La logique de déconcentration est restée prééminente dans la mise en œuvre de la politique de l’emploi dans les territoires (DGEFP)

Par - Le 13 avril 2015.

La «territorialisation » de la politique publique de l’emploi a pour vocation une meilleure prise en compte de la diversité des marchés du travail et l’élaboration de plans d’action adaptés au contexte local. Cette démarche, qui soutient l’initiative des acteurs locaux, coexiste avec une intervention définie nationalement puis mise en œuvre localement dans une logique de déconcentration. Dans un document, « Synthèses » n° 6 de février 2015, la DGEFP s’intéresse à l’évolution du rapport de l’État au local à partir de cette double entrée dans la détermination et la mise en œuvre sur le « terrain » de la politique publique. Ainsi, souligne la DGEFP, « les territoires sont soumis à une double recommandation qui, d’une part, oblige les sous-préfets à aligner l’action locale sur les objectifs nationaux, et d’autre part, invite à la poursuite ou au développement d’initiatives locales ».

Par rapport à cette logique prescriptive hybride, «la mobilisation repose principalement sur l’action du Service public de l’emploi local (SPEL) piloté par le sous-préfet ». À partir des plans d’actions élaborés par les SPEL, le document indique que ces derniers ont proposé des actions de court terme qui se rapportent en majorité aux outils nationaux (contrats aidés, contrats en alternance, formations des demandeurs d’emploi, métiers en tension) ciblés sur les chômeurs de longue durée et les jeunes. En revanche, les actions issues des réflexions locales concernent plutôt des actions de moyen terme, telles que des actions d’accompagnement ou de développement des formations (GPEC [ 1 ]Gestion prévisionnelle des emplois et des compétences., IAE [ 2 ]Insertion par l’activité économique., clauses d’insertion, création d’entreprises, développement local, VAE [ 3 ]Validation des acquis de l’expérience., lutte contre l’illettrisme, compétences clés).

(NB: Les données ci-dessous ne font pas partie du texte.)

Lemma check_ceilings_ok a memory c :
  check_ceilings a memory c = Ok tt →
  memory <= (if c_auto_memory c then c_last_memory_budget c else c_memory_budget c) ∧
  (∀ b, c_route_budgets c !! da_route a = Some b → memory <= b) ∧
  (da_cpu a <= (if c_auto_cpu c then c_last_cpu_capacity c else c_cpu_slots c) ∨
     is_Some (da_renewing a) ∧ c_auto_cpu c = true) ∧
  (da_native a <= c_native_slots c ∨ is_Some (da_renewing a) ∧ c_auto_native c = true).
Proof.
  assert (∀ x y auto, (x <? y) && (negb (renewing a) || negb auto) = false →
    y <= x ∨ is_Some (da_renewing a) ∧ auto = true) as Hw.
  { intros x y auto H. apply andb_false_iff in H as [H%Z.ltb_ge|H]; [by left|right].
    apply orb_false_iff in H as [H%negb_false_iff H'%negb_false_iff].
    by apply bool_decide_eq_true in H. }
  unfold check_ceilings. intros H. apply bind_ok in H as ([]&H1%raise_if_ok&H).
  apply bind_ok in H as ([]&H2%raise_if_ok&H).
  apply bind_ok in H as ([]&H3%raise_if_ok&H4%raise_if_ok).
  split; [by apply Z.ltb_ge in H1|]. split; [|split; by apply Hw].
  intros b Hb. rewrite Hb in H2. by apply Z.ltb_ge in H2.
Qed.

(** C40: every request that admission builds is well formed and within the
    ceilings: no amount is negative, the memory charged is exactly the resident
    plus the transient bytes, the route is registered, the device key is
    canonical, a renewal or drain is recorded as such, and the memory (also that
    of the route), the temporary space, the I/O slots and the GPU memory fit
    their budgets.  The CPU and the native slots fit theirs too, except for a
    renewal where that limit is automatic, which is not held to it. *)
Theorem prepared_request_well_formed a observe free started c c' r :
  prepare_request a observe free started c = (c', Ok r) →
  new_request r ∧ is_Some (c_queues c !! r_route r) ∧
  r_memory r = r_resident r + r_transient r ∧
  io_device_key (device_text (r_io_device r)) = Ok (device_or_default (r_io_device r)) ∧
  r_draining_from r = da_draining a ∧ r_renewing_from r = da_renewing a ∧
  within_ceilings a r c'.
Proof.
  unfold prepare_request. rewrite get_bind, throw_if_bind.
  destruct (bool_decide (is_Some (c_queues c !! da_route a))) eqn:Hroute; cbn [negb]; [|done].
  apply bool_decide_eq_true in Hroute. rewrite lift_bind.
  destruct (check_amounts a) as [[]|] eqn:Ham; [|done]. rewrite lift_bind.
  destruct (charged_components a) as [[[resident transient] temp]|] eqn:Hcc; [|done].
  destruct (charged_components_ok a _ _ _ Ham Hcc) as (Hr&Ht&Hp).
  unfold from_device. rewrite lift_bind.
  destruct (canonical_io_device (da_io_device a)) as [device|] eqn:Hdev; [|done].
  rewrite throw_if_bind. destruct (renewing a && _) eqn:Hren; [done|].
  rewrite throw_if_bind. destruct (da_cpu a <? 0) eqn:Hcpu; [done|].
  rewrite stm_bind_eq.
  destruct ((if c_auto_memory c || c_auto_cpu c then modify observe else mret tt) c)
    as [c1 [[]|]] eqn:Hobs; [|done].
  rewrite get_bind, lift_bind.
  destruct (check_ceilings a (resident + transient) c1) as [[]|] eqn:Hceil; [|done].
  rewrite modify_bind, get_bind, throw_if_bind. set (c2 := refresh_temp_budget temp free c1).
  destruct (c_temp_budget c2 <? temp) eqn:Htemp; [done|].
  rewrite (canonical_key_default _ _ Hdev), lift_bind, lift_bind.
  destruct (io_capacity c2 (device_or_default device)) as [n|] eqn:Hn; [|done].
  rewrite throw_if_bind. destruct (n <? da_io a) eqn:Hio; [done|].
  rewrite throw_if_bind. destruct (_ <? da_gpu a) eqn:Hgpu; [done|].
  rewrite lift_bind. destruct (stripped (da_phase a) _) as [phase|]; [|done].
  rewrite lift_bind. destruct (stripped (da_resident_key a) _) as [key|]; [|done].
  rewrite lift_bind. destruct (or_raise _ _) as [ns|]; [|done]. intros [= <- <-].
  destruct (check_amounts_ok a Ham) as (_&_&_&Hnat&Hio0&Hgpu0&_).
  destruct (check_ceilings_ok _ _ _ Hceil) as (M&B&C&N).
  assert (c_auto_memory c2 = c_auto_memory c1 ∧ c_last_memory_budget c2 = c_last_memory_budget c1 ∧
    c_memory_budget c2 = c_memory_budget c1 ∧ c_route_budgets c2 = c_route_budgets c1 ∧
    c_auto_cpu c2 = c_auto_cpu c1 ∧ c_last_cpu_capacity c2 = c_last_cpu_capacity c1 ∧
    c_cpu_slots c2 = c_cpu_slots c1 ∧ c_native_slots c2 = c_native_slots c1 ∧
    c_auto_native c2 = c_auto_native c1) as (E1&E2&E3&E4&E5&E6&E7&E8&E9).
  { subst c2. unfold refresh_temp_budget. destruct (negb (temp =? 0) && _); split_and!; reflexivity. }
  apply Z.ltb_ge in Htemp, Hio, Hgpu, Hcpu.
  split; [by split|]. split; [done|]. split; [done|].
  split; [by apply (canonical_key_default _ _ Hdev)|]. split; [done|]. split; [done|].
  split; [| | | |done|by exists n|done]; cbn; rewrite ?E1, ?E2, ?E3, ?E4, ?E5, ?E6, ?E7, ?E8, ?E9;
    assumption.
Qed.
(** [bytes.decode("utf-8", "strict")]: overlong forms, surrogates and code
    points past U+10FFFF are refused. *)
Fixpoint utf8_decode (bs : list Z) : option pystr :=
  match bs with
  | [] => Some []
  | b :: r1 =>
      if b <? 128 then cons b <$> utf8_decode r1
      else match r1 with
      | [] => None
      | c1 :: r2 =>
          if within 194 223 b then
            if continuation c1
            then cons ((b - 192) * 64 + (c1 - 128)) <$> utf8_decode r2 else None
          else match r2 with
          | [] => None
          | c2 :: r3 =>
              if within 224 239 b then
                if within (if b =? 224 then 160 else 128) (if b =? 237 then 159 else 191) c1 &&
                   continuation c2
                then cons ((b - 224) * 4096 + (c1 - 128) * 64 + (c2 - 128)) <$> utf8_decode r3
                else None
              else match r3 with
              | [] => None
              | c3 :: r4 =>
                  if within 240 244 b &&
                     within (if b =? 240 then 144 else 128) (if b =? 244 then 143 else 191) c1 &&
                     continuation c2 && continuation c3
                  then cons ((b - 240) * 262144 + (c1 - 128) * 4096 + (c2 - 128) * 64 + (c3 - 128))
                         <$> utf8_decode r4
                  else None
              end
          end
      end
  end.

Definition decode_name (flags : Z) (raw : list byte) : option pystr :=
  if Z.testbit flags 11 then utf8_decode (b2z <$> raw) else Some (cp437_char ∘ b2z <$> raw).

Definition ends_with_slash (name : pystr) : bool := bool_decide (last name = Some 47).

Sur le plan des ressources mobilisables, les dépenses de l’État sont inégalement réparties selon les régions, mais surtout selon la nature des politiques : les dépenses actives (contrats aidés, fonctionnement du SPE, formation des demandeurs d’emploi) sont d’autant plus élevées que les régions sont pauvres ou que le chômage est important ; mais c’est l’inverse pour ce qui est des dépenses en faveur de l’apprentissage ou pour l’appui au développement économique (GPEC, appui à la création d’entreprises, aménagement du territoire).

En conclusion, l’expérience, qui a fait coexister logique de déconcentration et logique de territorialisation, « n’a pas débouché sur des résultats convaincants en matière de lutte contre le chômage ». Ainsi, si l’État doit réagir à une situation d’urgence conjoncturelle, il peut légitimement privilégier une action descendante ; a contrario, si son objectif est de faire émerger des solutions adaptées aux problématiques locales, il doit encourager les politiques constituées à ce niveau d’application.

Consulter le document Synthèses n° 6 de la DGEFP.

Notes   [ + ]

1. Gestion prévisionnelle des emplois et des compétences.
2. Insertion par l’activité économique.
3. Validation des acquis de l’expérience.